DESCRIPTION OF THE TASK: Return exactly the line that contains "(if decide (n' = NULL) then mret tt" and all lines beneath it in the entries, through the very last one.

INPUT MATERIAL:
· · · ·

(** An access never changes the segment or [first]; a load changes
    nothing. *)
Lemma load_inv n a s v s' : load n a s = Ok (v, s') -> s' = s /\ v = load_le n (s_mem s) a.
Proof. unfold load. case_decide; intros E; by inv E. Qed.

Lemma store_inv n a v s u s' :
  store n a v s = Ok (u, s') -> s' = upd_mem (store_le n (s_mem s) a v) s /\ valid s a (Z.of_nat n).
Proof. unfold store. case_decide; intros E; by inv E. Qed.

Lemma upd_mem_upd_mem m1 m2 (s : state R) : upd_mem m2 (upd_mem m1 s) = upd_mem m2 s.
Proof. done. Qed.

(** ** Validity *)

Lemma valid_upd_mem m s a n : valid (upd_mem m s) a n <-> valid s a n.
Proof. done. Qed.

Lemma valid_upd_first f s a n : valid (upd_first f s) a n <-> valid s a n.
Proof. done. Qed.

Lemma valid_sub s a n b k : valid s a n -> a <= b -> b + k <= a + n -> valid s b k.
Proof. unfold valid. lia. Qed.

(** No access at or near [NULL] is valid. *)
Lemma valid_not_null s a n : state_ok s -> a < PAGE_SIZE -> ~ valid s a n.
Proof.
  unfold state_ok, valid. intros Hok Ha [Hlo _].
  pose proof (region_ok_bounds _ Hok). lia.
Qed.

(** A valid range is made of small positive addresses. *)
Lemma valid_bounds s a n :
  state_ok s -> valid s a n -> PAGE_SIZE <= a /\ a + n < SIZE_HALF.
Proof.
  unfold state_ok, valid. intros Hok [Hlo Hhi].
  pose proof (region_ok_bounds _ Hok). lia.
Qed.

(** ** Headers *)

Lemma hdr_at_fields s h hd :
  hdr_at s h hd ->
  valid s h SIZEOF_HEADER /\
  load_le 8 (s_mem s) (h + OFF_NEXT) = h_next hd /\
  load_le 8 (s_mem s) (h + OFF_PREV) = h_prev hd /\
  load_le 8 (s_mem s) (h + OFF_SIZE) = h_size hd /\
  load_le 1 (s_mem s) (h + OFF_FREE) = h_free hd.
Proof. intros [? <-]. done. Qed.
(* ===== verification/Directory.v ===== *)
(** * The Block Directory: [merge_blocks] and [split_block]

    The two primitives of [src/dynalloc.c] that edit the doubly linked list
    of headers, the abstract view of that list (a [list block] laid out in
    memory as the [cells] it determines) and the geometry of a list
    ([sorted], [tiled], [floored], [within]).  The theorems relate the
    primitives to the abstract operations [merge_abs] and [split_abs] on
    every branch. *)

From Stdlib Require Import ZArith Lia.
From stdpp Require Import prelude sorting gmap.
From S2P Require Import Prelude.
From S2P Require Import Memory.
From S2P Require Import Region.
From S2P Require Import Machine.

#[local] Open Scope Z_scope.

(** ** The abstract view *)

(** A block of the directory: where its header is, the size its header
    records, and its free flag. *)
Record block : Type := Block {
  b_addr : Z;
  b_size : Z;
  b_free : Z;
}.

#[export] Instance block_eq_dec : EqDecision block.
Proof. solve_decision. Defined.

(** The address of the first header of [bs], or [nx] when there is none. *)
Definition head_addr (bs : list block) (nx : Z) : Z :=
  match bs with
  | [] => nx
  | b :: _ => b_addr b
  end.

(** The headers a list of blocks stands for, when the list is entered from
    [pv] and continues to [nx]. *)
Fixpoint cells (pv : Z) (bs : list block) (nx : Z) : list (Z * Header) :=
  match bs with
  | [] => []
  | b :: bs' =>
      (b_addr b, mkHeader (head_addr bs' nx) pv (b_size b) (b_free b))
        :: cells (b_addr b) bs' nx
  end.

(** The end of the data region the header of [b] claims. *)
Definition b_end (b : block) : Z := b_addr b + SIZEOF_HEADER + b_size b.

(** [b] comes before [b'] and their headers do not overlap. *)
Definition before (b b' : block) : Prop := b_addr b + SIZEOF_HEADER <= b_addr b'.

(** The data of [b] ends where the header of [b'] starts. *)
Definition adjacent (b b' : block) : Prop := b_end b = b_addr b'.

#[export] Instance before_dec b b' : Decision (before b b').
Proof. unfold before. apply _. Defined.

#[export] Instance adjacent_dec b b' : Decision (adjacent b b').
Proof. unfold adjacent. apply _. Defined.

(** Headers are in address order and do not overlap. *)
Definition sorted (bs : list block) : Prop := Sorted before bs.

(** List-adjacent blocks are physically adjacent. *)
Definition tiled (bs : list block) : Prop := Sorted adjacent bs.

(** No block is smaller than the floor. *)
Definition floored (bs : list block) : Prop :=
  Forall (fun b => MIN_BLOCK_SIZE <= b_size b) bs.

(** Every block lies in [[lo, hi)] and its size is not negative. *)
Definition within (lo hi : Z) (bs : list block) : Prop :=
  Forall (fun b => lo <= b_addr b /\ 0 <= b_size b /\ b_end b <= hi) bs.

#[export] Instance sorted_dec bs : Decision (sorted bs).
Proof. unfold sorted. apply _. Defined.

#[export] Instance tiled_dec bs : Decision (tiled bs).
Proof. unfold tiled. apply _. Defined.

(** The address of the last header of [bs], or [pv] when there is none. *)
Definition last_addr (pv : Z) (bs : list block) : Z :=
  foldl (fun _ b => b_addr b) pv bs.

(** The address [a] lies in the header of a block of [bs]. *)
Definition in_headers (bs : list block) (a : Z) : Prop :=
  Exists (fun x => b_addr x <= a < b_addr x + SIZEOF_HEADER) bs.

(** The bytes where [P] holds are outside the header of [b]. *)
Definition avoids (P : Z -> Prop) (b : block) : Prop :=
  forall a, b_addr b <= a < b_addr b + SIZEOF_HEADER -> ~ P a.

(** Merging [b2] into its predecessor [b1]. *)
Definition merge_abs (b1 b2 : block) : block :=
  Block (b_addr b1) (wrap (SIZEOF_HEADER + b_size b1 + b_size b2)) (b_free b1).

(** The free block [split_block] creates after [new_size] bytes of [b]. *)
Definition split_abs (b : block) (new_size : Z) : block :=
  Block (wrap (b_addr b + SIZEOF_HEADER + new_size))
        (wrap (b_size b - new_size - SIZEOF_PTR)) 1.

(** The condition under which [split_block] splits. *)
Definition splittable (size new_size : Z) : Prop :=
  MIN_BLOCK_SIZE <= wrap (size - new_size - SIZEOF_PTR).

#[export] Instance splittable_dec size new_size : Decision (splittable size new_size).
Proof. unfold splittable. apply _. Defined.

(** The bytes [split_block] writes: the new header, the [prev] of the
    next header and the [next] of the header it splits. *)
Definition split_touch (h new_size nx : Z) (a : Z) : Prop :=
  wrap (h + SIZEOF_HEADER + new_size) <= a <
    wrap (h + SIZEOF_HEADER + new_size) + OFF_FREE + 1 \/
  nx + OFF_PREV <= a < nx + OFF_SIZE \/
  h + OFF_NEXT <= a < h + OFF_PREV.

(** The bytes [merge_blocks] writes, seen from a list: the first three
    fields of [b1] and the [prev] of the block after [b2]. *)
Definition merge_touch (b1 : block) (post : list block) (a : Z) : Prop :=
  b_addr b1 <= a < b_addr b1 + OFF_FREE \/
  (head_addr post NULL <> NULL /\
   head_addr post NULL + OFF_PREV <= a < head_addr post NULL + OFF_SIZE).

(** The macros [min] and [max] of the source, on pointers. *)
Definition min (x y : Z) : Z := if decide (x > y) then y else x.
Definition max (x y : Z) : Z := if decide (x > y) then x else y.

Section Directory.
Context `{HeapRegion R}.

(** ** The primitives *)

Definition merge_blocks (head1 head2 : Z) : M (state R) Z :=
  let first_header := min head1 head2 in
  let second_header := max head1 head2 in
  s1 ← get_size head1;
  s2 ← get_size head2;
  set_size first_header (wrap (SIZEOF_HEADER + s1 + s2));;
  n ← get_next second_header;
  set_next first_header n;;
  n' ← get_next second_header;
  (if decide (n' = NULL) then mret tt
   else n'' ← get_next second_header; set_prev n'' first_header);;
  mret first_header.

Definition split_block (header new_size : Z) : M (state R) Z :=
  sz ← get_size header;
  let new_block_size := wrap (sz - new_size - SIZEOF_PTR) in
  if decide (new_block_size < MIN_BLOCK_SIZE) then mret NULL
  else
    let new_header := wrap (header + SIZEOF_HEADER + new_size) in
    set_prev new_header header;;
    n ← get_next header;
    set_next new_header n;;
    set_size new_header new_block_size;;
    set_free new_header 1;;
    n' ← get_next header;
    set_prev n' new_header;;
    set_next header new_header;;
    mret new_header.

· · · ·

WRITTEN ANSWER:
  (if decide (n' = NULL) then mret tt
   else n'' ← get_next second_header; set_prev n'' first_header);;
  mret first_header.

Definition split_block (header new_size : Z) : M (state R) Z :=
  sz ← get_size header;
  let new_block_size := wrap (sz - new_size - SIZEOF_PTR) in
  if decide (new_block_size < MIN_BLOCK_SIZE) then mret NULL
  else
    let new_header := wrap (header + SIZEOF_HEADER + new_size) in
    set_prev new_header header;;
    n ← get_next header;
    set_next new_header n;;
    set_size new_header new_block_size;;
    set_free new_header 1;;
    n' ← get_next header;
    set_prev n' new_header;;
    set_next header new_header;;
    mret new_header.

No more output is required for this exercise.